His first computer was his dad's slide rule, followed by visitor access
to a card-walloping IBM mainframe at Stanford (1969). A glutton for
punishment, he then moved on (during high school, 1970s) to early HP
timeshared systems, People's Computer Company's PDP8s, and various
of those they'll-never-fly-Orville microcomputers at the storied
Homebrew Computer Club -- then more Big Blue computing horrors at
college alleviated by bits of primeval BSD during UC Berkeley summer
sessions, and so on. He's thus better qualified than most, to know just
how much better off we are now.
When not playing Silicon Valley dot-com roulette, he enjoys
long-distance bicycling, helping run science fiction conventions, and
concentrating on becoming an uncarved block.
By Rick Moen
Here's all you probably want to know about Linux Gazette's copyediting staff — short version: there are a few of us, we disagree on many things, there are good and compelling reasons why we'll never agree, our job is to make your articles as good as possible while doing no harm, and we not only don't mind authors who disagree with our policies but think it's healthy and natural.
The rest of this article details tidbits about our editing that yr. humble author, LG's Proofreading Coordinator, thinks he can make interesting. (Contentious points will get stressed, disproportionately: They're more interesting.
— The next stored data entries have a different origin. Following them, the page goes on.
(** * Voice changer widget: upload state machine, recorder, waveform popup
      and WAV writer

    A shallow embedding of the TypeScript sources

    - [index.tsx]            (upload reducer, recording coordinator),
    - [useVoiceUpload.ts]    (upload with retries),
    - [RecordingPopupComponent] (waveform capture, raster cache, playback
                              scroll loop),
    - [useAudioConverter.ts] (WAV encoder),
    - [ResourceManager.ts]   (registry of timers, frames and blob URLs),

    together with the properties stated about them.

    Conventions.  A JavaScript [number] that counts (retry counters,
    seconds of the recording timer, byte offsets) is a [nat] or a [Z].
    A [number] that measures (pixels, milliseconds, amplitudes) is a real
    number [R]: arithmetic is exact, there is no rounding and no NaN.
    Audio samples are rationals [Q]: every finite float is one, and the
    products the encoder forms are exact on them.  Callbacks handed to the
    platform (timers, animation frames, XHR handlers) are recorded in the
    state and fired by explicit events. *)

From Stdlib Require Import ZArith List String Ascii Bool Lia.
From Stdlib Require Import DecimalString.
From Stdlib Require Import QArith Qround.
From Stdlib Require Import Reals Lra.
From Stdlib Require Lqa.
Import ListNotations.

Set Implicit Arguments.
Set Warnings "-register-all,-abstract-large-number".

Close Scope Q_scope.
Close Scope R_scope.

(** ** The upload state machine ([index.tsx], lines 83-163) *)

Module Upload.

Local Open Scope string_scope.

Inductive Status := idle | uploading | processing | completed | failed.

Record UploadState := {
  status : Status;
  progress : Q;
  processingProgress : Q;
  error : option string;
  outputLink : option string;
  jobId : option string
}.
Also, be warned that you're not guaranteed to hear anyone's opinion but the author's, but, hey, it's my article.) Note: Please don't think this article aims to change how you write. Our mamas having raised no fools, we don't expect that: this piece just describes how we[1] edit.
There are good reasons why Linux Gazette neither follows your favourite house-style writing manual nor has one of its own. Mainly, it's because we're (1) international, and (2) not anyone's employer. Because we accept pieces from, and publish to, the entire planet, good Australian, Indian, Irish, Zambian, Fijian, Canadian, and Kiribatian English need to be respected as much as are, say, UK and US English. Because we don't fund anyone's daily bread, we wouldn't dream of imposing top-down rulesets like the Chicago Manual of Style's absurdities about "open style" reversing everything else in that book. We wouldn't put up with that sort of arbitrary regimentation for zero money; why would you?
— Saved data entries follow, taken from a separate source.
Lemma split_on_covers (sep x : N) (s : jsstring) :
  x ∈ s → x ≠ sep → ∃ w, w ∈ split_on sep s ∧ x ∈ w.
Proof.
  intros Hx Hsep. induction s as [| c rest IH]; [by apply elem_of_nil in Hx |].
  simpl. apply elem_of_cons in Hx as [-> | Hx].
  - destruct (N.eqb_spec c sep) as [? | _]; [done |].
    destruct (split_on sep rest) as [| w ws]; eexists; split; apply list_elem_of_here.
  - destruct (IH Hx) as (w & Hw & Hxw).
    destruct (c =? sep); [exists w; split; [by apply list_elem_of_further | done] |].
    destruct (split_on sep rest) as [| w' ws]; [by apply elem_of_nil in Hw |].
    apply elem_of_cons in Hw as [-> | Hw].
    + exists (c :: w'). split; [apply list_elem_of_here | by apply list_elem_of_further].
    + exists w. split; [by apply list_elem_of_further | done].
Qed.

(** A key with a character that is neither a lowercase letter nor an
    underscore is not in the wire convention. *)
Lemma is_wire_key_foreign (x : N) (key : jsstring) :
  x ∈ key → is_lower x = false → x ≠ 95 → is_wire_key key = false.
Proof.
  intros Hx Hlow Hsep. destruct (split_on_covers 95 x key Hx Hsep) as (w & Hw & Hxw).
  apply not_true_is_false. unfold is_wire_key. rewrite forallb_forall.
  intros Hall. specialize (Hall w (proj1 (list_elem_of_In _ _) Hw)).
  apply andb_true_iff in Hall as [_ Hall]. rewrite forallb_forall in Hall.
  specialize (Hall x (proj1 (list_elem_of_In _ _) Hxw)). congruence.
Qed.

Lemma camelKey_idempotent (key : jsstring) : camelKey (camelKey key) = camelKey key.
Proof.
  destruct (is_wire_key key) eqn:Hwire;
    [| unfold camelKey; by rewrite !Hwire].
  assert (Hfix : ∀ k, is_wire_key k = false → camelKey k = k)
    by (intros k Hk; unfold camelKey; by rewrite Hk).
  assert (Hkey : camelKey key =
                 match split_on 95 key with
                 | w :: ws => w ++ concat (capitalize <$> ws)
                 | [] => key
                 end) by (unfold camelKey; by rewrite Hwire).
  destruct (split_on 95 key) as [| w [| w1 ws]] eqn:Hsplit;
    [by apply split_on_not_nil in Hsplit | |].
  - apply split_on_single in Hsplit as <-.
    simpl in Hkey. rewrite app_nil_r in Hkey. by rewrite !Hkey.
  - rewrite Hkey. apply Hfix.
    unfold is_wire_key in Hwire. rewrite Hsplit in Hwire. simpl in Hwire.
    apply andb_true_iff in Hwire as [_ Hwire].
    apply andb_true_iff in Hwire as [Hw1 _].
    apply andb_true_iff in Hw1 as [Hne Hlow].
    destruct w1 as [| c r]; [done |]. simpl in Hlow.
    apply andb_true_iff in Hlow as [Hc _].
    assert (97 ≤ c ∧ c ≤ 122) as [H1 H2].
    { unfold is_lower in Hc. apply andb_true_iff in Hc as [H1 H2].
      apply N.leb_le in H1, H2. done. }
    apply (is_wire_key_foreign (c - 32)).
    + simpl. rewrite Hc. apply elem_of_app. right. apply list_elem_of_here.
    + unfold is_lower. apply andb_false_iff. left. apply N.leb_gt. lia.
    + lia.
Qed.

Lemma collision_free_props (m : gmap jsstring JSValue) (k : jsstring) (v : JSValue) :
  collision_free (JObject m) = true → m !! k = Some v → collision_free v = true.
Proof.
  simpl. intros [_ Hall]%andb_true_iff Hk.
  rewrite map_fold_foldr in Hall. apply elem_of_map_to_list in Hk.
  induction (map_to_list m) as [| [k' v'] l IH]; [by apply elem_of_nil in Hk |].
  simpl in Hall. apply andb_true_iff in Hall as [Hv Hall].
  apply elem_of_cons in Hk as [[= <- <-] | Hk]; auto.
Qed.

(** C7: the normalizer is idempotent: normalizing a normalized value
    changes nothing, for every value. *)
Theorem toCamelCase_idempotent (x : JSValue) : toCamelCase (toCamelCase x) = toCamelCase x.
Proof.
  induction x as [| | b | n | s | l IH | m IH] using JSValue_deep_ind; try done.
  - simpl. f_equal. rewrite map_map. apply map_ext_Forall, IH.
  - simpl. f_equal.
    set (m1 := kmap camelKey (toCamelCase <$> m) : gmap jsstring JSValue).
    assert (Hvals : toCamelCase <$> m1 = m1).
    { rewrite <- (map_fmap_id m1) at 2. apply map_fmap_ext. intros k' v' Hk'.
      apply kmap_lookup_Some in Hk' as (k & -> & Hk).
      apply lookup_fmap_Some in Hk as (v & <- & Hv). by apply (IH k v). }
    rewrite Hvals. apply kmap_fixed. intros k' v' Hk'.
    apply kmap_lookup_Some in Hk' as (k & -> & _). apply camelKey_idempotent.
Qed.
We've read your AP Stylebook, New York Times Manual of Style and Usage, Fowler's, Cambridge Guide, Follett's, and Garner's, and think their foibles are pretty funny (but that the Merriam-Webster guide's free of such inadvertent comedy) — but, more important, that they're a poor tool for our mission: that mission is simply to help you express yourself well and clearly, in your own way of speaking, by making minimal tweaks to your articles so that, with luck, you're pleased with how well you wrote but can't even tell we touched anything.
It might be nice if we could say what copyediting will and will not occur, but that's not how the world works. In the real world, policy doesn't get work done; people do. If the final staffer to touch your article prior to publication abhors the word "utilize", he/she will change it to "use" (and who can blame such a staffer, right?).
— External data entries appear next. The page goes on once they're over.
(** The loop over the contacts: each penetrating contact whose pair was not
    touching in the previous step sets off its edge events, in the order of
    the contact list; the pairs of the penetrating contacts are recorded. *)
Lemma contact_loop_spec (cs : list ContactEquation) (w : World) :
  let w' := snd (World.contact_loop cs w) in
  fst (World.contact_loop cs w) = World.annotate w <$> cs
  ∧ static w w'
  ∧ clock w' = clock w
  ∧ same_bodies w w'
  ∧ collisionMatrixPrevious (collision w') = collisionMatrixPrevious (collision w)
  ∧ (∀ p, p ∈ touching (collisionMatrix (collision w')) ↔
          existsb (fun c => World.penetrating w c && bool_decide (World.key_of w c = p)) cs = true
          ∨ p ∈ touching (collisionMatrix (collision w)))
  ∧ trace w' = trace w ++
      flat_map (fun c =>
        if World.penetrating w c
           && negb (bool_decide (World.key_of w c
                                   ∈ touching (collisionMatrixPrevious (collision w))))
        then World.edge_events (World.annotate w c) else []) cs.
Proof.
  revert w. induction cs as [|c cs IH]; intros w; simpl.
  - rewrite app_nil_r. repeat split; try done; [by right | by intros [?|?]].
  - pose proof (contact_iteration_spec c w) as Hit.
    destruct (World.contact_iteration c w) as [c' w1]. simpl in Hit.
    destruct Hit as (Hc & Hs & Hclock & Hb & Hprev & Hcur & Htr).
    specialize (IH w1).
    destruct (World.contact_loop cs w1) as [cs' w2]. simpl in IH.
    destruct IH as (Hcs & Hs' & Hclock' & Hb' & Hprev' & Hcur' & Htr').
    simpl.
    assert (∀ x, World.penetrating w1 x = World.penetrating w x) as Epen
      by (intros x; by apply same_bodies_penetrating).
    assert (∀ x, World.key_of w1 x = World.key_of w x) as Ekey
      by (intros x; by apply same_bodies_key_of).
    assert (∀ x, World.annotate w1 x = World.annotate w x) as Eann
      by (intros x; by apply same_bodies_annotate).
    split.
    { rewrite Hc, Hcs. f_equal. apply list_fmap_ext. intros i x _. apply Eann. }
    split; [by eapply static_trans|].
    split; [congruence|].
    split; [by eapply same_bodies_trans|].
    split; [congruence|].
    split.
    { intros p. rewrite Hcur', Hcur.
      rewrite (existsb_pointwise _
                 (fun c => World.penetrating w c && bool_decide (World.key_of w c = p)))
        by (intros x; by rewrite Epen, Ekey).
      rewrite orb_true_iff, andb_true_iff, bool_decide_eq_true.
      destruct (World.penetrating w c).
      - rewrite elem_of_union, elem_of_singleton. intuition congruence.
      - intuition congruence. }
    rewrite Htr', Htr, Hprev, <- app_assoc. f_equal. f_equal.
    apply flat_map_ext. intros x. by rewrite Epen, Ekey, Eann.
Qed.

Lemma make_contact_constraints_spec (w : World) :
  let w' := World.make_contact_constraints w in
  static w w'
  ∧ clock w' = clock w
  ∧ (∀ p, p ∈ touching (collisionMatrix (collision w')) ↔
          World.pair_penetrating w p = true ∨ p ∈ touching (collisionMatrix (collision w)))
  ∧ trace w' = trace w ++
      flat_map (fun c =>
        if World.penetrating w c
           && negb (bool_decide (World.key_of w c
                                   ∈ touching (collisionMatrixPrevious (collision w))))
        then World.edge_events (World.annotate w c) else []) (contacts (equations w)).
Proof.
  unfold World.make_contact_constraints.
  pose proof (contact_loop_spec (contacts (equations w)) w) as Hloop.
  destruct (World.contact_loop _ w) as [cs w1]. simpl in Hloop.
  destruct Hloop as (_ & (?&?&?&?&?) & Hclock & _ & _ & Hcur & Htr).
  simpl. repeat split; try done; apply Hcur.
Qed.

(** ** [step]: integration and the whole step *)

Lemma normalize_calls_same_kind (qn fast : bool) (r : ref) (b b' : Body) :
  same_kind b b' → World.normalize_calls qn fast r b' = World.normalize_calls qn fast r b.
Proof.
  intros (Hp & Hs & Hr).
  unfold World.normalize_calls, World.integrated, World.has_flag, isSleeping.
  rewrite Hp, Hs. by rewrite (bool_decide_ext _ _ Hr).
Qed.

Lemma same_kind_refl (b : Body) : same_kind b b.
Proof. by repeat split. Qed.

Lemma same_kind_trans (b1 b2 b3 : Body) : same_kind b1 b2 → same_kind b2 b3 → same_kind b1 b3.
Proof.
  intros (?&?&?) (?&?&?). repeat split; try congruence; tauto.
Qed.

Lemma on_lin_same_kind (f : Linear → Linear) (b : Body) : same_kind b (on_lin f b).
Proof. by repeat split. Qed.

Lemma on_rot_same_kind (f : Rotational → Rotational) (b : Body) : same_kind b (on_rot f b).
Proof.
  repeat split; try done; simpl; destruct (rot b); simpl; eauto; by intros [? ?].
Qed.

Lemma update_same_kind (r r' : ref) (g : Body → Body) (h : ref → Body) :
  (∀ b, same_kind b (g b)) → same_kind (h r') (update r g h r').
Proof.
  intros Hg. unfold update. destruct (decide (r' = r)); [apply Hg | apply same_kind_refl].
Qed.

Lemma dispatch_all_spec (evs : list Event) (w : World) :
  let w' := fold_left (fun w e => dispatchEvent e w) evs w in
  static w w' ∧ clock w' = clock w ∧ collision w' = collision w
  ∧ heap w' = heap w ∧ trace w' = trace w ++ evs.
Proof.
  revert w. induction evs as [|e evs IH]; intros w; simpl.
  - rewrite app_nil_r. by repeat split.
  - destruct (IH (dispatchEvent e w)) as ((?&?&?&?&?) & ? & ? & ? & Htr).
    rewrite Htr. simpl. rewrite <- app_assoc. by repeat split.
Qed.

(** One iteration of the leap frog. *)
Lemma integrate_spec (dt : Q) (qn fast : bool) (r : ref) (w : World) :
  let w' := World.integrate dt qn fast r w in
  static w w' ∧ clock w' = clock w ∧ collision w' = collision w
  ∧ trace w' = trace w ++ World.normalize_calls qn fast r (body (heap w) r)
  ∧ (∀ r', same_kind (body (heap w) r') (body (heap w') r')).
Proof.
  unfold World.integrate.
  set (b := body (heap w) r).
  set (w1 := if World.integrated b then _ else w).
  assert (static w w1 ∧ clock w1 = clock w ∧ collision w1 = collision w
          ∧ trace w1 = trace w
          ∧ (∀ r', same_kind (body (heap w) r') (body (heap w1) r'))) as (Hs & Hc & Hm & Ht & Hk).
  { subst w1. destruct (World.integrated b).
    - split; [by repeat split|]. do 3 (split; [done|]).
      intros r'. simpl. apply update_same_kind. intros b'.
      eapply same_kind_trans; [apply on_lin_same_kind | apply on_rot_same_kind].
    - split; [apply static_refl|]. do 3 (split; [done|]).
      intros r'. apply same_kind_refl. }
  destruct (dispatch_all_spec (World.normalize_calls qn fast r b) w1)
    as (Hs' & Hc' & Hm' & Hh' & Ht').
  split; [exact (static_trans _ _ _ Hs Hs')|].
  split; [simpl; congruence|]. split; [simpl; congruence|].
  split; [simpl; congruence|].
  intros r'. eapply same_kind_trans; [apply Hk|].
  simpl. rewrite Hh'. apply update_same_kind. intros b'.
  eapply same_kind_trans; [apply on_lin_same_kind | apply on_rot_same_kind].
Qed.

(** The leap frog loop: the calls to the normalisation routines, body by
    body. *)
Lemma integrate_loop_spec (dt : Q) (qn fast : bool) (l : list ref) (w : World) :
  let w' := fold_left (fun w r => World.integrate dt qn fast r w) l w in
  static w w' ∧ clock w' = clock w ∧ collision w' = collision w
  ∧ trace w' = trace w ++ flat_map (fun r => World.normalize_calls qn fast r (body (heap w) r)) l.
Proof.
  revert w. induction l as [|r l IH]; intros w; simpl.
  - rewrite app_nil_r. by repeat split.
  - destruct (integrate_spec dt qn fast r w) as (Hs & Hc & Hm & Ht & Hk).
    destruct (IH (World.integrate dt qn fast r w)) as (Hs' & Hc' & Hm' & Ht').
    split; [exact (static_trans _ _ _ Hs Hs')|].
    split; [congruence|]. split; [congruence|].
    rewrite Ht', Ht, <- app_assoc. f_equal. f_equal.
    apply flat_map_ext. intros r'. apply normalize_calls_same_kind, Hk.
Qed.

(** Everything before the leap frog. *)
Lemma before_integration_spec (dt : Q) (w : World) :
  let mcc := World.make_contact_constraints (World.before_contacts w) in
  let wi := World.before_integration dt w in
  static w wi ∧ clock wi = clock w ∧ collision wi = collision mcc
  ∧ trace wi = trace mcc ++ [PreStepEvent].
Proof.
  intros mcc wi.
  destruct (before_contacts_spec w) as (S0 & C0 & _).
  destruct (make_contact_constraints_spec (World.before_contacts w)) as (S1 & C1 & _).
  fold mcc in S1, C1.
  pose proof (add_constraints_quiet mcc) as Q2.
  set (w2 := World.add_constraints mcc) in *.
  pose proof (solve_and_clear_quiet dt w2) as Q3.
  set (w3 := World.solve_and_clear dt w2) in *.
  pose proof (for_bodies_quiet (World.damp dt) w3 (damp_quiet dt)) as Q4.
  set (w4 := World.for_bodies (World.damp dt) w3) in *.
  pose proof (for_bodies_quiet (World.call preStep) (dispatchEvent PreStepEvent w4)
                (call_quiet preStep)) as Q5.
  pose proof (quiet_trans _ _ _ (quiet_trans _ _ _ Q2 Q3) Q4) as (S4 & C4 & M4 & T4).
  destruct Q5 as (S5 & C5 & M5 & T5).
  subst wi. unfold World.before_integration. fold mcc w2 w3 w4.
  split.
  { eapply static_trans; [|exact S5].
    eapply static_trans; [|by repeat split].
    eapply static_trans; [exact S0|]. eapply static_trans; [exact S1|exact S4]. }
  split; [rewrite C5; simpl; congruence|].
  split; [rewrite M5; simpl; congruence|].
  rewrite T5. simpl. by rewrite T4.
Qed.

(** The whole step. *)
Lemma step_spec (dt : option Q) (w : World) :
  let d := World.step_dt dt w in
  let mcc := World.make_contact_constraints (World.before_contacts w) in
  let wi := World.before_integration d w in
  settings (World.step dt w) = settings w
  ∧ registry (World.step dt w) = registry w
  ∧ clock (World.step dt w) = mkClock (time (clock w) + d) (stepnumber (clock w) + 1)
  ∧ collision (World.step dt w) = collision mcc
  ∧ trace (World.step dt w) =
      trace mcc ++ [PreStepEvent]
      ++ flat_map (fun r => World.normalize_calls (World.quatNormalize w)
                              (quatNormalizeFast (settings w)) r (body (heap wi) r))
           (bodies (registry w))
      ++ [PostStepEvent].
Proof.
  intros d mcc wi.
  destruct (before_integration_spec d w) as (Si & Ci & Mi & Ti).
  fold mcc wi in Si, Ci, Mi, Ti.
  destruct Si as (Es & Er & Et & Em & Ecm).
  assert (World.quatNormalize wi = World.quatNormalize w) as Eqn.
  { unfold World.quatNormalize. by rewrite Ci, Es. }
  unfold World.step. fold d wi. rewrite Eqn, Es.
  assert (World.for_bodies
            (World.integrate d (World.quatNormalize w) (quatNormalizeFast (settings w))) wi
          = fold_left (fun v r => World.integrate d (World.quatNormalize w)
                                    (quatNormalizeFast (settings w)) r v)
              (bodies (registry w)) wi) as ->
    by (unfold World.for_bodies; by rewrite Er).
  destruct (integrate_loop_spec d (World.quatNormalize w) (quatNormalizeFast (settings w))
              (bodies (registry w)) wi) as (S1 & C1 & M1 & T1).
  set (w1 := fold_left _ (bodies (registry w)) wi) in *.
  set (w2 := dispatchEvent PostStepEvent (on_clock _ w1)).
  pose proof (for_bodies_quiet (World.call postStep) w2 (call_quiet postStep)) as Q3.
  set (w3 := World.for_bodies (World.call postStep) w2) in *.
  assert (quiet w3 (if allowSleep (settings w3)
                    then World.for_bodies
                           (fun r w => on_body r (sleepTick (time (clock w))) w) w3
                    else w3)) as Q4.
  { destruct (allowSleep (settings w3)); [|apply quiet_refl].
    apply for_bodies_quiet. intros r w'. apply on_body_quiet. }
  destruct (quiet_trans _ _ _ Q3 Q4) as ((E1 & E2 & _) & E3 & E4 & E5).
  destruct S1 as (F1 & F2 & _).
  rewrite E1, E2, E3, E4, E5. subst w2. simpl.
  rewrite F1, F2, C1, M1, T1, Ti, Ci, Mi, <- !app_assoc.
  by repeat split.
Qed.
As it turns out, the staff are in cheerful ongoing disagreement on many key points. E.g., most of the staff think "website" is a perfectly fine English word, but the Proofreading Coordinator doesn't, and cares more, so he corrects it to "Web site", every time. That's just the way it works: Those who put in time and effort get to have their way (but try to use that power, such as it is, wisely, and to improve, never to annoy).
This article, in fact, basically tells you what corrections are likely to be done to correct articles by people, notably the Proofreading Coordinator, in the absence of a house style — but also acknowledging the truth that outcome depends on who does the work, because of the staff's disagreement on significant points.
Feel very welcome to tell us why our editing is horribly evil and a sign of the impending Apocalypse (not to mention that an English teacher once mugged you and stole your lunch): we don't mind, but don't promise to take your objection seriously, especially if it's one of the Obnoxious Three:
We won't be offended if you send in junk arguments — on the contrary, at least it shows you care about writing (and what would the Internet do without opinions?) — but you might want to avoid wasting your time.
There's a good reason we don't aim at perfect, pure English: it doesn't exist and never has, the language having after all resulted from an unfortunate collision between mediaeval Norman French and lowland German (loosely speaking). Many structures in English remain badly broken, and the ability to speak precisely in it is only thanks to tireless efforts by many countries to bridge or rope off its crevasses. Thus the old joke about a rancher trying to deal with his snake problem: "Dear sirs, I'd like to order two mongooses." (He frowns, crosses that out.) "Dear sirs, I'd like to order two mongeese." (Frowns, crosses out, tries again.) "Dear sirs, I'd like to order a mongoose. While you're at it, please send a second one."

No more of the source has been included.